Bronchopulmonary dysplasia, or BPD, is a serious lung condition that affects infants. BPD mostly affects premature infants who need oxygen therapy (oxygen given through nasal prongs, a mask, or a breathing tube). Most infants who develop BPD are born more than 10 weeks before their due dates, weigh less than 2 pounds (about 1,000 grams) at birth, and have breathing problems. Infections that occur before or shortly after birth also can contribute to BPD. Some infants who have BPD may need long-term breathing support from nasal continuous positive airway pressure (NCPAP) machines or ventilators.
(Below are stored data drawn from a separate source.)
(** The new list [l'] on [m'] holds [xs']; it and the changes of the heap stay within the
    nodes of the old list and new ones. *)
Definition gives (m : mem) (l : list_t) (ps : list Z) (m' : mem) (l' : list_t) (xs' : list Z) : Prop :=
  ∃ ps', rep m' l' ps' xs' ∧ changes (foot l ps) m m' ∧
    (∀ p, p ∈ foot l' ps' → p ∈ foot l ps ∨ entries m !! p = None) ∧
    iter_active l' = iter_active l ∧ attrs l' = attrs l.

(** Another list that shares no node with the first keeps its elements, and still shares none. *)
Lemma gives_frame m l ps m' l' xs' k qs ys :
  gives m l ps m' l' xs' → rep m k qs ys → (∀ p, p ∈ foot k qs → p ∉ foot l ps) →
  rep m' k qs ys ∧ ∃ ps', rep m' l' ps' xs' ∧ (∀ p, p ∈ foot k qs → p ∉ foot l' ps').
Proof.
  intros (ps' & Hr & Hc & Hf & _) Hk Hd. split; [by eapply rep_frame|].
  exists ps'. split; [done|]. intros p Hp Hp'. destruct (Hf p Hp') as [H|H]; [by eapply Hd|].
  pose proof (rep_nodes _ _ _ _ Hk) as Hn. rewrite Forall_forall in Hn. destruct (Hn p Hp) as [_ Hs].
  rewrite H in Hs. by destruct Hs.
Qed.

Lemma with_spareels_same l : with_spareels (spareels l) l = l.
Proof. by destruct l. Qed.

Lemma rep_split m l ps xs n :
  rep m l ps xs → (n <= length ps)%nat →
  rep m l (take n ps ++ drop n ps) (take n xs ++ drop n xs) ∧ length (take n ps) = n ∧ length (take n xs) = n.
Proof.
  intros Hr Hn. rewrite !take_drop. split; [done|]. pose proof (rep_length _ _ _ _ Hr).
  rewrite !length_take. lia.
Qed.

(** The place before [v] holds the last node of what is in front of it. *)
Lemma all_lookup_before l u v a p :
  head_sentinel l :: u = a ++ [p] → all l (u ++ v) !! length u = Some p.
Proof.
  intros Ha. unfold all. rewrite <-app_assoc, app_comm_cons, Ha, <-app_assoc.
  assert (length u = length a) as -> by (apply (f_equal length) in Ha; rewrite length_app in Ha; simpl in Ha; lia).
  rewrite lookup_app_r by done. by rewrite Nat.sub_diag.
Qed.

(** The middle of a list of which one element was added. *)
Lemma mid_insert u e v :
  (u ++ v ≠ []) →
  let n := S (length (u ++ v)) in
  let i := if Nat.leb (S ((length (u ++ v) - 1) / 2)) (length u)
           then ((length (u ++ v) - 1) / 2)%nat else S ((length (u ++ v) - 1) / 2) in
  (u ++ e :: v) !! i = Some (mid_of (u ++ v)).
Proof.
  intros Hne n i. unfold mid_of.
  assert (0 < length (u ++ v))%nat as H0 by (destruct (u ++ v); simpl in *; [done|lia]).
  set (h := ((length (u ++ v) - 1) / 2)%nat) in *.
  assert (h < length (u ++ v))%nat as Hh.
  { pose proof (Nat.div_le_upper_bound (length (u ++ v) - 1) 2 (length (u ++ v) - 1)). lia. }
  destruct (lookup_lt_is_Some_2 _ _ Hh) as [x Hx]. rewrite Hx. simpl. subst i. case_test.
  - rewrite lookup_app_l in * by lia. done.
  - rewrite lookup_app_r in * by lia. by rewrite Nat.sub_succ_l by lia.
Qed.

Section steps.
Context (m : mem) (l : list_t) (ps xs : list Z) (Hr : rep m l ps xs).

Lemma rep_linked i p q : all l ps !! i = Some p → all l ps !! S i = Some q → linked m p q.
Proof using Hr. intros. by eapply chain_lookup; [apply (rep_chain _ _ _ _ Hr)|..]. Qed.

Lemma rep_node i p : all l ps !! i = Some p → node m p.
Proof using Hr.
  intros Hi%list_elem_of_lookup_2. pose proof (rep_all_nodes _ _ _ _ Hr) as Hn.
  rewrite Forall_forall in Hn. auto.
Qed.

Lemma rep_next i p q (P : Z → mem → Prop) :
  all l ps !! i = Some p → all l ps !! S i = Some q → P q m → hwp (get_next p) m P.
Proof using Hr.
  intros Hp Hq. apply hwp_get_next; [by eapply rep_node|]. by apply (rep_linked i p q).
Qed.

Lemma rep_prev i p q (P : Z → mem → Prop) :
  all l ps !! i = Some p → all l ps !! S i = Some q → P p m → hwp (get_prev q) m P.
Proof using Hr.
  intros Hp Hq. apply hwp_get_prev; [by eapply rep_node|]. by apply (rep_linked i p q).
Qed.

Lemma rep_value i p x (P : Z → mem → Prop) :
  ps !! i = Some p → xs !! i = Some x → P x m → hwp (get_data p) m P.
Proof using Hr.
  intros Hp Hx. apply hwp_get_data; [eapply rep_node; by apply all_lookup_node|].
  by apply (Forall2_lookup_lr _ _ _ _ _ _ (rep_data _ _ _ _ Hr) Hp Hx).
Qed.

Lemma hwp_findpos pos i p (P : Z → mem → Prop) :
  numels l < max_numels → pos = Z.of_nat i - 1 → all l ps !! i = Some p → P p m →
  hwp (list_findpos l pos) m P.
Proof using Hr. intros Hm -> Hi HP. eapply hwp_run; [|done]. by apply (findpos_run m l ps xs). Qed.
End steps.

Lemma insert_mid m l u e v xs' (P : Z → mem → Prop) :
  rep m (fixed l (u ++ e :: v)) (u ++ e :: v) xs' → (u ++ v ≠ [] → mid l = mid_of (u ++ v)) →
  P (mid_of (u ++ e :: v)) m →
  let n := Z.of_nat (S (length (u ++ v))) in
  let pos := Z.of_nat (length u) in
  hwp (if n =? 1 then mret e
       else if n mod 2 =? 1
       then if (n - 1) / 2 <=? pos then get_next (mid l) else mret (mid l)
       else if pos <=? (n - 1) / 2 then get_prev (mid l) else mret (mid l)) m P.
Proof.
  intros Hr Hm HP n pos. destruct (decide (u ++ v = [])) as [He|Hne].
  { apply app_eq_nil in He as [-> ->]. by apply hwp_ret. }
  pose proof (mid_insert u e v Hne) as Hmid. cbv zeta in Hmid. rewrite <-(Hm Hne) in Hmid.
  assert (0 < length (u ++ v))%nat as H0 by (destruct (u ++ v); simpl in *; [done|lia]).
  set (h := ((length (u ++ v) - 1) / 2)%nat) in *.
  assert (2 * h <= length (u ++ v) - 1 < 2 * h + 2)%nat as Hh
    by (pose proof (Nat.div_mod_eq (length (u ++ v) - 1) 2);
        pose proof (Nat.mod_upper_bound (length (u ++ v) - 1) 2); lia).
  set (ps' := u ++ e :: v) in *.
  assert (length ps' = S (length (u ++ v))) as Hlen by (unfold ps'; rewrite !length_app; simpl; lia).
  set (h' := ((length ps' - 1) / 2)%nat).
  assert (2 * h' <= length (u ++ v) < 2 * h' + 2)%nat as Hh'.
  { unfold h'. rewrite Hlen. pose proof (Nat.div_mod_eq (S (length (u ++ v)) - 1) 2);
        pose proof (Nat.mod_upper_bound (S (length (u ++ v)) - 1) 2); lia. }
  destruct (lookup_lt_is_Some_2 ps' h') as [x Hx]; [lia|].
  assert (mid_of ps' = x) as Hxm by (unfold mid_of; fold h'; by rewrite Hx). rewrite Hxm in HP.
  assert (length u <= length (u ++ v))%nat by (rewrite length_app; lia).
  assert ((n - 1) / 2 = Z.of_nat h') as Hz by (Z.to_euclidean_division_equations; lia).
  rewrite Hz. rewrite (proj2 (Z.eqb_neq n 1)) by lia.
  assert (mid l = x → hwp (mret (mid l)) m P) as Hret by (intros ->; by apply hwp_ret).
  revert Hmid. destruct (Nat.leb_spec (S h) (length u)) as [Hu|Hu]; intros Hmid.
  all: destruct (Z.eqb_spec (n mod 2) 1) as [Ho|Ho].
  all: assert (n = 2 * (n / 2) + n mod 2) as Hn by (apply Z.div_mod; lia).
  all: pose proof (Z.mod_pos_bound n 2) as Hb.
  - rewrite (proj2 (Z.leb_le _ _)) by lia.
    apply (rep_next m _ _ _ Hr (S h) _ x); [by apply all_lookup_node| |done].
    apply all_lookup_node. rewrite <-Hx. f_equal. lia.
  - rewrite (proj2 (Z.leb_gt _ _)) by lia. apply Hret.
    assert (h = h') as -> by lia. congruence.
  - rewrite (proj2 (Z.leb_gt _ _)) by lia. apply Hret.
    assert (S h = h') as He by lia. rewrite He in Hmid. congruence.
  - rewrite (proj2 (Z.leb_le _ _)) by lia.
    apply (rep_prev m _ _ _ Hr (S h') x); [by apply all_lookup_node| |done].
    apply all_lookup_node. rewrite <-Hmid. f_equal. lia.
Qed.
Many babies who develop BPD are born with serious respiratory distress syndrome (RDS). RDS is a breathing disorder that mostly affects premature newborns. These infants' lungs aren't fully formed or aren't able to make enough surfactant Surfactant is a liquid that coats the inside of the lungs. It helps keep them open so an infant can breathe in air once he or she is born. Without surfactant, the lungs collapse, and the infant has to work hard to breathe. He or she might not be able to breathe in enough oxygen to support the body's organs. Without proper treatment, the lack of oxygen may damage the infant's brain and other organs.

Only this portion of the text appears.